### What is needed
Repeat precisely the span of lines below that opens with the line containing "destruct (n <? 10); [|rewrite" and closes with the line containing "Lemma starts_with_digit c", both included.
● ● ●
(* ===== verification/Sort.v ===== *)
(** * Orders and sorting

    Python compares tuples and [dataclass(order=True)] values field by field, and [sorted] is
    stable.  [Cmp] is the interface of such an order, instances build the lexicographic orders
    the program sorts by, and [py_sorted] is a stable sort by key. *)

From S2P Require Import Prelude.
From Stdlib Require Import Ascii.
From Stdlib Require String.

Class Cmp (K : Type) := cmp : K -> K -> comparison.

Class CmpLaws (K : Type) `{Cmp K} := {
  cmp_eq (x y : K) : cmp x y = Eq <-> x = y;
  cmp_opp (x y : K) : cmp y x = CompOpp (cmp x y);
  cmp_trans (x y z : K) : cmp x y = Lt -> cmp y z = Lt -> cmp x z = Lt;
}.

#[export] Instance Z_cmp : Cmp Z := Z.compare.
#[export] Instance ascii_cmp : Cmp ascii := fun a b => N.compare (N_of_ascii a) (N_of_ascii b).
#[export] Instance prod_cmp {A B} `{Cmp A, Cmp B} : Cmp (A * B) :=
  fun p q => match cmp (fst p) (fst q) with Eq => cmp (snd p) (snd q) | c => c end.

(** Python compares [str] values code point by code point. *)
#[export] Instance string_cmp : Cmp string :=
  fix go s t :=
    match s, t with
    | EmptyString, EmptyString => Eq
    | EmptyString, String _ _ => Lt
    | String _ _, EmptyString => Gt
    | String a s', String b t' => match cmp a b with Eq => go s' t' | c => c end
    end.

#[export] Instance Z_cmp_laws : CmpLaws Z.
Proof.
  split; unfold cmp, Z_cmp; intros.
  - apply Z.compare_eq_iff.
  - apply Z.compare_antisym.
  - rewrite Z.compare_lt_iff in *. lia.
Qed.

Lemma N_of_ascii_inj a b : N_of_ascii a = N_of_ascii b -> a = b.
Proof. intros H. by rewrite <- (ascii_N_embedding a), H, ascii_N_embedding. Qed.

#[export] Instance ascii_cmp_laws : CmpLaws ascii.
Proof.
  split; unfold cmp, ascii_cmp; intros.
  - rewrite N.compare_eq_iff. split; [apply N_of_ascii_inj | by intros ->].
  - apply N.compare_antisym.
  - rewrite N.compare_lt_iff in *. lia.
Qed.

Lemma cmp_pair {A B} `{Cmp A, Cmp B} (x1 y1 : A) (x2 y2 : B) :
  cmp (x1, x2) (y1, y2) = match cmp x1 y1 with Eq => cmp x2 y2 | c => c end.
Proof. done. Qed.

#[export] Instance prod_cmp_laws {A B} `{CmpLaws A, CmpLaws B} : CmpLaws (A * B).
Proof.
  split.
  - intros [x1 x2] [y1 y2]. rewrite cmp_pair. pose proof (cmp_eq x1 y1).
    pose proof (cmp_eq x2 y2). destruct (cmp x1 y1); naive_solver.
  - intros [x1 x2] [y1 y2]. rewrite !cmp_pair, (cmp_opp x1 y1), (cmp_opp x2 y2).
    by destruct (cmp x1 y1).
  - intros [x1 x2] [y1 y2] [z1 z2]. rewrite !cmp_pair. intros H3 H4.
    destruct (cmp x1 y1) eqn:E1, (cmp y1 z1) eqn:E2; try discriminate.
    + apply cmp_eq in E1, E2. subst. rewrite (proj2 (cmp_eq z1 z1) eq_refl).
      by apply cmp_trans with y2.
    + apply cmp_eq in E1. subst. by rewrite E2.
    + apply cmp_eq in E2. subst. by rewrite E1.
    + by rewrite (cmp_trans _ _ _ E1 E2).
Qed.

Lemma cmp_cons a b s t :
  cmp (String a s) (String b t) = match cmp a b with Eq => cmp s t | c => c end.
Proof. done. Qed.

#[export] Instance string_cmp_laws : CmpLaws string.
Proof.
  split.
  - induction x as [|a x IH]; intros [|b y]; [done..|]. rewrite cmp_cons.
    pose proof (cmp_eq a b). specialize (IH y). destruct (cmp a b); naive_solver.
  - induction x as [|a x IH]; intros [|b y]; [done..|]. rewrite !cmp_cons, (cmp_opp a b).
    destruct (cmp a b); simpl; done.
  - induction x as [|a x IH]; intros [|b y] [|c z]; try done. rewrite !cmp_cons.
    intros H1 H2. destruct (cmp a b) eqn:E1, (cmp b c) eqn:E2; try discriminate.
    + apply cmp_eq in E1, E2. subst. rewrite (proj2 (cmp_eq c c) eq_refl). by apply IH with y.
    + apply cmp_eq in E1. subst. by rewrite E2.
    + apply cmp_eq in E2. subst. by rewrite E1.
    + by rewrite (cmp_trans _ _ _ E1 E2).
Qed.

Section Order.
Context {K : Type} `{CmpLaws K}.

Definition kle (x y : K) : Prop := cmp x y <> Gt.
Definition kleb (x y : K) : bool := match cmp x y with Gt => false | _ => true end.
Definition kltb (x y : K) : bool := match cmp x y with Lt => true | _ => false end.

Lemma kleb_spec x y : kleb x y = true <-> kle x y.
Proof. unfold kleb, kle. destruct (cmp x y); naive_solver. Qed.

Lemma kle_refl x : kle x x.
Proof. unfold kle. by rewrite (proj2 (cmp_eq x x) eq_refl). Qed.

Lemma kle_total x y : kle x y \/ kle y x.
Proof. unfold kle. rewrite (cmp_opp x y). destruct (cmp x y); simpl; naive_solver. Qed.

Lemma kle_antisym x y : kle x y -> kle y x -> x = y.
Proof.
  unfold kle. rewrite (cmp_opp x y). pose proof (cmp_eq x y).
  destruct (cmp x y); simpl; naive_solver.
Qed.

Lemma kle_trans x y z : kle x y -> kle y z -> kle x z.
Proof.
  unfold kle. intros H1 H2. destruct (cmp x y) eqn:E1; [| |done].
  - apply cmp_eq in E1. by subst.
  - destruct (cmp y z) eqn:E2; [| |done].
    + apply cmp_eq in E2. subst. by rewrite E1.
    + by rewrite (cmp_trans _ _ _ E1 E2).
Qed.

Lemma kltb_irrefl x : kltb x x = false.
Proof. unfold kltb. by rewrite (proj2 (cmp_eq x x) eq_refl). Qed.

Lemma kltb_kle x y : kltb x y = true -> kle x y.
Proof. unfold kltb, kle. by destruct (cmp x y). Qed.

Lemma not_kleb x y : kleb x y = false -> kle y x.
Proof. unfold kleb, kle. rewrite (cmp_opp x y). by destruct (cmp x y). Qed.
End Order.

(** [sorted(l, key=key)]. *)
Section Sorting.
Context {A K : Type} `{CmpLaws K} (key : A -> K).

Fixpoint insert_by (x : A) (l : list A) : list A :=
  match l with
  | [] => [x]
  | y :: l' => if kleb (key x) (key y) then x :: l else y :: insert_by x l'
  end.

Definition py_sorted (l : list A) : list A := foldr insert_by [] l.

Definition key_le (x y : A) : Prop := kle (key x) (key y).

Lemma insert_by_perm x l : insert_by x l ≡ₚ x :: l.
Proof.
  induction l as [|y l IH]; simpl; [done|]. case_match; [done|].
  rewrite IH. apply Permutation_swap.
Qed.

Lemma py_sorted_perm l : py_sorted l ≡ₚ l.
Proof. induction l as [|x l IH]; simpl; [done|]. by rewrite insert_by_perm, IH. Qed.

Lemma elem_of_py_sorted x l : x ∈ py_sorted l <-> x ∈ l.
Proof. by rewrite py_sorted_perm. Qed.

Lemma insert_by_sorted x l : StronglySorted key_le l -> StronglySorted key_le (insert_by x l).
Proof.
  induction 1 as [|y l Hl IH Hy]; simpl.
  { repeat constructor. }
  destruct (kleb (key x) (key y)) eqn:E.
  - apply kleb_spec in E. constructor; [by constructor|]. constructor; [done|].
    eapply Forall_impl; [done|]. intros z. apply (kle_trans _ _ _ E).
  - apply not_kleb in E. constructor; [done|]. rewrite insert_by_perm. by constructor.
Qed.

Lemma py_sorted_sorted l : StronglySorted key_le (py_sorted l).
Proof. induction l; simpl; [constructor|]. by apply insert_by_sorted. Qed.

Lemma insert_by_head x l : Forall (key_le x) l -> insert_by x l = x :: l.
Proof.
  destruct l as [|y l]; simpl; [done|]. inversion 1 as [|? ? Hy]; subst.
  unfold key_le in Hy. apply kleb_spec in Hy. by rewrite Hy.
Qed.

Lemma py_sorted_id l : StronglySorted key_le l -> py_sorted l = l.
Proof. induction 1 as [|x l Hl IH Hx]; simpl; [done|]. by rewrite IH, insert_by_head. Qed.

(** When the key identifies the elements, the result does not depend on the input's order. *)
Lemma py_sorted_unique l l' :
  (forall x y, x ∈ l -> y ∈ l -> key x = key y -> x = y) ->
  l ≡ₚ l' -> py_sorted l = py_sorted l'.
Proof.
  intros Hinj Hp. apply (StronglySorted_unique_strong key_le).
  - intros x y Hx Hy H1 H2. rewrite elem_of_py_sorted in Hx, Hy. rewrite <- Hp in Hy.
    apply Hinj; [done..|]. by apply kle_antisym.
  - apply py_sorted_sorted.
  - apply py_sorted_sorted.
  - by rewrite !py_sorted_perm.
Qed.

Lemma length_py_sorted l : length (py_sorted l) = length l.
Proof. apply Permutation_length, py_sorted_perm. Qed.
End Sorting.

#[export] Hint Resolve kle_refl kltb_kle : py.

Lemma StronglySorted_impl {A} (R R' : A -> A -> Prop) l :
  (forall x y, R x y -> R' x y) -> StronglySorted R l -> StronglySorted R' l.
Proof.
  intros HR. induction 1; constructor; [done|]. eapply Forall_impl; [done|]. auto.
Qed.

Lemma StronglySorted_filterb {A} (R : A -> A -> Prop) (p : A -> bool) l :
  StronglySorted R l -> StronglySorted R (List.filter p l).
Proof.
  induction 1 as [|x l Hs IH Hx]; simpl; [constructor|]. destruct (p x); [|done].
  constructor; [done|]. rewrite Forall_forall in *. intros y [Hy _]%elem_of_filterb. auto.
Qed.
● ● ●
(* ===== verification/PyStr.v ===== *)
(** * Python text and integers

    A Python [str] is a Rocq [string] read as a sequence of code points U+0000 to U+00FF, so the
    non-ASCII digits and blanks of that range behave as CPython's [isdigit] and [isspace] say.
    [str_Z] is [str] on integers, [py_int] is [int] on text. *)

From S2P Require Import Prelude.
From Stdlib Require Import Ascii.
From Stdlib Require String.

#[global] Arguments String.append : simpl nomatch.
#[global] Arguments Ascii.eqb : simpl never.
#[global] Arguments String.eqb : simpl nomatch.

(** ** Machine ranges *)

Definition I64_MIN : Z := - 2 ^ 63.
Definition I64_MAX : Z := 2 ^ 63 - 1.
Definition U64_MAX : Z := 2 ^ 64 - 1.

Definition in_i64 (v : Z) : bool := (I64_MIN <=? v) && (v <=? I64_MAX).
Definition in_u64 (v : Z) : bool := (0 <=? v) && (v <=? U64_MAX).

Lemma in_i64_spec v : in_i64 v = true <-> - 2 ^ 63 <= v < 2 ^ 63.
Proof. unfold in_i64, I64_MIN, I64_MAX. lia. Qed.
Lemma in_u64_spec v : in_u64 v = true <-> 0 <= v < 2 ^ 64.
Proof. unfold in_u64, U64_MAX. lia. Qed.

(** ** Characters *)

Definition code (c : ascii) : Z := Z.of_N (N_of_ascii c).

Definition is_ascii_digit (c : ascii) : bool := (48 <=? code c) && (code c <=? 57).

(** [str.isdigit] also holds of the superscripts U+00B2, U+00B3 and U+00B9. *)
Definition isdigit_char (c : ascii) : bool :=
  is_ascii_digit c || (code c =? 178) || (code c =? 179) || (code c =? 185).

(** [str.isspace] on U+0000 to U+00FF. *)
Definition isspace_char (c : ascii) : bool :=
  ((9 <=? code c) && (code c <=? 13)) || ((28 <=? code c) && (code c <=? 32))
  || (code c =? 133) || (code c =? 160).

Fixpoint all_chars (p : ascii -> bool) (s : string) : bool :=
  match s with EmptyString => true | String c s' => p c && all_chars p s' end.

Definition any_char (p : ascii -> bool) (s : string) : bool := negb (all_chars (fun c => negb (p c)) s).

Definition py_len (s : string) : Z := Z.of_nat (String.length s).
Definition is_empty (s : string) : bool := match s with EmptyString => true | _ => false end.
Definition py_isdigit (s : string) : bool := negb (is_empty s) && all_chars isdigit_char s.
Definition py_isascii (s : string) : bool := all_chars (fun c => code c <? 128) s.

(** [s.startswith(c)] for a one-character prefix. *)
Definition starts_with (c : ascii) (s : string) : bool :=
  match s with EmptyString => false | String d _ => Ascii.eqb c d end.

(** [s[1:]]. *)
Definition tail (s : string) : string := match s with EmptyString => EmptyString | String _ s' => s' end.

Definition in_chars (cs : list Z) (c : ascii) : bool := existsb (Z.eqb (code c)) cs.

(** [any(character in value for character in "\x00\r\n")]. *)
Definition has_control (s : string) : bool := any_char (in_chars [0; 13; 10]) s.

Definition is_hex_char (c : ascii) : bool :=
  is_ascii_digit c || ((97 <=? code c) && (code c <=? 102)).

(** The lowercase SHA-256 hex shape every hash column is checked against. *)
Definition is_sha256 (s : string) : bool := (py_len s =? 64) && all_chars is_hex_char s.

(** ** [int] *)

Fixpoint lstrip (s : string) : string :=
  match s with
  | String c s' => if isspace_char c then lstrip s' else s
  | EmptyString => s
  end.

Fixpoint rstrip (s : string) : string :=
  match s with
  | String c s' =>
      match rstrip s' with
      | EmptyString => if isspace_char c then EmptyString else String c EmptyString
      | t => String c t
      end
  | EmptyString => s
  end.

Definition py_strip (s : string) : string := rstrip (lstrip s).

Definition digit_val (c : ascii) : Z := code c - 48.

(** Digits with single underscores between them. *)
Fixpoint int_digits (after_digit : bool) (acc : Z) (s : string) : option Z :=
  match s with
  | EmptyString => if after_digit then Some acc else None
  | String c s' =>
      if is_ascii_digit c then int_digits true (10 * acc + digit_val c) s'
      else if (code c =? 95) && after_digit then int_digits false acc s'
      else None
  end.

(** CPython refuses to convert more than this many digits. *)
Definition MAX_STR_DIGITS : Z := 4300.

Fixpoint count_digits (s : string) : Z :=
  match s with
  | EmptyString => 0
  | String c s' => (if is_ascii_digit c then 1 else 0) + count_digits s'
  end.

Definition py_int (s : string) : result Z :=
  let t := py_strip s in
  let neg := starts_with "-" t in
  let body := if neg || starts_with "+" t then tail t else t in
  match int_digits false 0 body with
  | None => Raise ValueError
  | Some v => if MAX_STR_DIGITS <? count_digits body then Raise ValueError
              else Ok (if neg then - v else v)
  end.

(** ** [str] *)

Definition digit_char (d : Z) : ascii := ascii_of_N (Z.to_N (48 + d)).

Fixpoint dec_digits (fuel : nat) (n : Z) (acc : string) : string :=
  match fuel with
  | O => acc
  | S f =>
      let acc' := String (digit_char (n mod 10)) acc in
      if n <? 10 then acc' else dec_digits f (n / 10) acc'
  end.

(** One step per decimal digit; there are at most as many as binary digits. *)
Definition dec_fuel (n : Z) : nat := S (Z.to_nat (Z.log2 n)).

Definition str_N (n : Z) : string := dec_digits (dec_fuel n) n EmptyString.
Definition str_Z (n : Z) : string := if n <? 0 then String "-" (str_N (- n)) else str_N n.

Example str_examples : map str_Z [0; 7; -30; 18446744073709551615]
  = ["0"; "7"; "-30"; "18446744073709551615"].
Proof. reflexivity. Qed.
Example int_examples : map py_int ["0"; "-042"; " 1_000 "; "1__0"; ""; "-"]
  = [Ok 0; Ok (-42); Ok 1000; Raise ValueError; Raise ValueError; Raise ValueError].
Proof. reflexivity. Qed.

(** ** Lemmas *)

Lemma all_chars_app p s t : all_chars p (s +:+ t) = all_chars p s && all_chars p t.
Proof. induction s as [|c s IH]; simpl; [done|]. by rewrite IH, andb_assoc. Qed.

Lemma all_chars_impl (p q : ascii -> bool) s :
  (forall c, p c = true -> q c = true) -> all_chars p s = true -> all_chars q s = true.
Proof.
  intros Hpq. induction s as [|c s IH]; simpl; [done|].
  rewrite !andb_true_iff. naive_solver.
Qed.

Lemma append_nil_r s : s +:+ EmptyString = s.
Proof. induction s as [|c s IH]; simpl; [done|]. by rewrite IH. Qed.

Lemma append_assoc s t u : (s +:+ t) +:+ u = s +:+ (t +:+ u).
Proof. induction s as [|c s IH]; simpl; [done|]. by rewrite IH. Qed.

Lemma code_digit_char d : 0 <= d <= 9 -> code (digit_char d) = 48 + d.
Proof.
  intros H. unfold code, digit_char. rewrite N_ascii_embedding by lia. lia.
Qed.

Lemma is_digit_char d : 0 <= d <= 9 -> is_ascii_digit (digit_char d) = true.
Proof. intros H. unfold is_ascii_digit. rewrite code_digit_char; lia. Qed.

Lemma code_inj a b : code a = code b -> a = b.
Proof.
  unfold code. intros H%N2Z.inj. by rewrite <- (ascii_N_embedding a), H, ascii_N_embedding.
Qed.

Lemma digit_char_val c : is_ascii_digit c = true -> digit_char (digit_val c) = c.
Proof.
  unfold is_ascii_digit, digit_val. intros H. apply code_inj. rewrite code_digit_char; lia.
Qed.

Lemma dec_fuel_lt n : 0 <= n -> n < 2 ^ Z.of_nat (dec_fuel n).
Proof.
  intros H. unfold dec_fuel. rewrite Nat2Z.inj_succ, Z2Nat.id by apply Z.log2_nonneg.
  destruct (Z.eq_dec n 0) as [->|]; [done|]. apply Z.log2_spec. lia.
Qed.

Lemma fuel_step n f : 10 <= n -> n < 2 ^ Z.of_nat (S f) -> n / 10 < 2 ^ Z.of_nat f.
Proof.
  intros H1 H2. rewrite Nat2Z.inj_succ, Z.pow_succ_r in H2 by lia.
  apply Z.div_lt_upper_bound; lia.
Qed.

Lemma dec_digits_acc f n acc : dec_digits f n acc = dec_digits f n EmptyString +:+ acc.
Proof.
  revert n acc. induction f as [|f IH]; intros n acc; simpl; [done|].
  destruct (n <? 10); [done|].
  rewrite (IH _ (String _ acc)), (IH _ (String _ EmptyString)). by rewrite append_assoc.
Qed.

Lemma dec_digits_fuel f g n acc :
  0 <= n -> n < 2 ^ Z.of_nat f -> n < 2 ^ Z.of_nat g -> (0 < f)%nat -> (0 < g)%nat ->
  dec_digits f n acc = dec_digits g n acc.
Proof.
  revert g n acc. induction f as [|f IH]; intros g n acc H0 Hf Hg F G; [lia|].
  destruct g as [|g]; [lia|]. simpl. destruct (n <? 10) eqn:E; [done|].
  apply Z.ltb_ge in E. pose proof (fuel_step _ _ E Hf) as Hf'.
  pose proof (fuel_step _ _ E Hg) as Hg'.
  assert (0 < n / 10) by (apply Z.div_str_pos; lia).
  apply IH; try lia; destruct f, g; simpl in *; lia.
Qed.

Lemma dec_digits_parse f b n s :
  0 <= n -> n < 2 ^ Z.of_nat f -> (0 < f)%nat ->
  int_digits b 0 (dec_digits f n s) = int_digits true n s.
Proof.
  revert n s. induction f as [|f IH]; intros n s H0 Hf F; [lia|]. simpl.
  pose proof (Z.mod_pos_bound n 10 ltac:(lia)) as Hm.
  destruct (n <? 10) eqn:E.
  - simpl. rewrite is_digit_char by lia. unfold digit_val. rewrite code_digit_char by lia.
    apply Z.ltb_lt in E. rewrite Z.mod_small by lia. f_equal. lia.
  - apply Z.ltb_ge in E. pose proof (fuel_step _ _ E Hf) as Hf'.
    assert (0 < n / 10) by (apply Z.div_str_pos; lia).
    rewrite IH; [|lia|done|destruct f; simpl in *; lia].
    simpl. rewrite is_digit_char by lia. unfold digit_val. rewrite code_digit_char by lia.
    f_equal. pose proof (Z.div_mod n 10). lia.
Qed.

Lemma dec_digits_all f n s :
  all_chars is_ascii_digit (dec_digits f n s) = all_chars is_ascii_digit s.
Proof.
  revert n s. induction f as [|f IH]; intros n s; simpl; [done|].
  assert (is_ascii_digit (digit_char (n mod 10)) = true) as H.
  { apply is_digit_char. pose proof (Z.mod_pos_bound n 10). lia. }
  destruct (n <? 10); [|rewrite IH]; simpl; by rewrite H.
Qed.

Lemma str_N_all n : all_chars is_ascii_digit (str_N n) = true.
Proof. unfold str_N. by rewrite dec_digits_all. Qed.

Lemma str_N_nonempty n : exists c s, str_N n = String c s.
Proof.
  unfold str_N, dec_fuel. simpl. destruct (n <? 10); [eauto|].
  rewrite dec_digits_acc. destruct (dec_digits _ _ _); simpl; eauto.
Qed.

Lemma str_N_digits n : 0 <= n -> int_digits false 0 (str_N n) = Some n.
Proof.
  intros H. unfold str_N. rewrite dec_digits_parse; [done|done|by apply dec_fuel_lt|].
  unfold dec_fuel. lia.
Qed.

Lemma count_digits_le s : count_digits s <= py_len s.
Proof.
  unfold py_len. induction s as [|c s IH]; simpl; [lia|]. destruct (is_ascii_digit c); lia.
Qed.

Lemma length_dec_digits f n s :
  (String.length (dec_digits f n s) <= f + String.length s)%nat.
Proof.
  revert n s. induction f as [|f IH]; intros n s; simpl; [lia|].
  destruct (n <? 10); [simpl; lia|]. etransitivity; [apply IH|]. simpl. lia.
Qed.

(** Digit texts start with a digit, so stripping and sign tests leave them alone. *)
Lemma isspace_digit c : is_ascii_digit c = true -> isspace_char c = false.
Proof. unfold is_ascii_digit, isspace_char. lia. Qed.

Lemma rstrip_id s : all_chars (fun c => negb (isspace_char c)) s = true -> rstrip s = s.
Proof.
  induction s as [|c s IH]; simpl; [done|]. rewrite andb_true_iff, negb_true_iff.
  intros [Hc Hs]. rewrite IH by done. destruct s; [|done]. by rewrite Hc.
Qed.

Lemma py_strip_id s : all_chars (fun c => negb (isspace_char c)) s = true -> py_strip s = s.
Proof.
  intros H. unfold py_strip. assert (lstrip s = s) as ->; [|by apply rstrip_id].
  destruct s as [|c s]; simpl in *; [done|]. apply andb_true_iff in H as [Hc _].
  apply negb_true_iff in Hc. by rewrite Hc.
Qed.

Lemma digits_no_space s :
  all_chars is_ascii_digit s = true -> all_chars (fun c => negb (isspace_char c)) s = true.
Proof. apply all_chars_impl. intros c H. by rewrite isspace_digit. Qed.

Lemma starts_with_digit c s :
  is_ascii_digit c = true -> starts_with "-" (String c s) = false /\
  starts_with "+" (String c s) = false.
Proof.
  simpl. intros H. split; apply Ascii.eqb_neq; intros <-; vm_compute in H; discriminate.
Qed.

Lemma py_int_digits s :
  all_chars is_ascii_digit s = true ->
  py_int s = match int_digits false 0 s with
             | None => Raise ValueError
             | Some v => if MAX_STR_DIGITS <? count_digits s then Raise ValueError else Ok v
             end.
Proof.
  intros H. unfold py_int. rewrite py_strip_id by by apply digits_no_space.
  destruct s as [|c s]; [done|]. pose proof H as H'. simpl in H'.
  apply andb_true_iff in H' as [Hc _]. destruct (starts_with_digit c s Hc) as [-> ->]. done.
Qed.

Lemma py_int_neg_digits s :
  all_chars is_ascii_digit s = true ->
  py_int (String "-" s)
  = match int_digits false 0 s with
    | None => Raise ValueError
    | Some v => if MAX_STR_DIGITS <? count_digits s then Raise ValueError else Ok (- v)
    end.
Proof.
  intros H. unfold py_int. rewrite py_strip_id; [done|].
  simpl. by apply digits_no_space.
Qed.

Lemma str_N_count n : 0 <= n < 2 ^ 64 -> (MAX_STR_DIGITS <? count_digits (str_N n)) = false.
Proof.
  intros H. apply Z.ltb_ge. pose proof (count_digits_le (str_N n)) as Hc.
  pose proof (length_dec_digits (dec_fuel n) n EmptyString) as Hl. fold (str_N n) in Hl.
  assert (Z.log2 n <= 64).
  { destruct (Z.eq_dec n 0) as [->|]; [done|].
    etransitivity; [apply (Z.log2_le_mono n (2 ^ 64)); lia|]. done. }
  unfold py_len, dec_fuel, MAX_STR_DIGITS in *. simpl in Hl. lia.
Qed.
● ● ●
### Written solution
  destruct (n <? 10); [|rewrite IH]; simpl; by rewrite H.
Qed.

Lemma str_N_all n : all_chars is_ascii_digit (str_N n) = true.
Proof. unfold str_N. by rewrite dec_digits_all. Qed.

Lemma str_N_nonempty n : exists c s, str_N n = String c s.
Proof.
  unfold str_N, dec_fuel. simpl. destruct (n <? 10); [eauto|].
  rewrite dec_digits_acc. destruct (dec_digits _ _ _); simpl; eauto.
Qed.

Lemma str_N_digits n : 0 <= n -> int_digits false 0 (str_N n) = Some n.
Proof.
  intros H. unfold str_N. rewrite dec_digits_parse; [done|done|by apply dec_fuel_lt|].
  unfold dec_fuel. lia.
Qed.

Lemma count_digits_le s : count_digits s <= py_len s.
Proof.
  unfold py_len. induction s as [|c s IH]; simpl; [lia|]. destruct (is_ascii_digit c); lia.
Qed.

Lemma length_dec_digits f n s :
  (String.length (dec_digits f n s) <= f + String.length s)%nat.
Proof.
  revert n s. induction f as [|f IH]; intros n s; simpl; [lia|].
  destruct (n <? 10); [simpl; lia|]. etransitivity; [apply IH|]. simpl. lia.
Qed.

(** Digit texts start with a digit, so stripping and sign tests leave them alone. *)
Lemma isspace_digit c : is_ascii_digit c = true -> isspace_char c = false.
Proof. unfold is_ascii_digit, isspace_char. lia. Qed.

Lemma rstrip_id s : all_chars (fun c => negb (isspace_char c)) s = true -> rstrip s = s.
Proof.
  induction s as [|c s IH]; simpl; [done|]. rewrite andb_true_iff, negb_true_iff.
  intros [Hc Hs]. rewrite IH by done. destruct s; [|done]. by rewrite Hc.
Qed.

Lemma py_strip_id s : all_chars (fun c => negb (isspace_char c)) s = true -> py_strip s = s.
Proof.
  intros H. unfold py_strip. assert (lstrip s = s) as ->; [|by apply rstrip_id].
  destruct s as [|c s]; simpl in *; [done|]. apply andb_true_iff in H as [Hc _].
  apply negb_true_iff in Hc. by rewrite Hc.
Qed.

Lemma digits_no_space s :
  all_chars is_ascii_digit s = true -> all_chars (fun c => negb (isspace_char c)) s = true.
Proof. apply all_chars_impl. intros c H. by rewrite isspace_digit. Qed.

Lemma starts_with_digit c s :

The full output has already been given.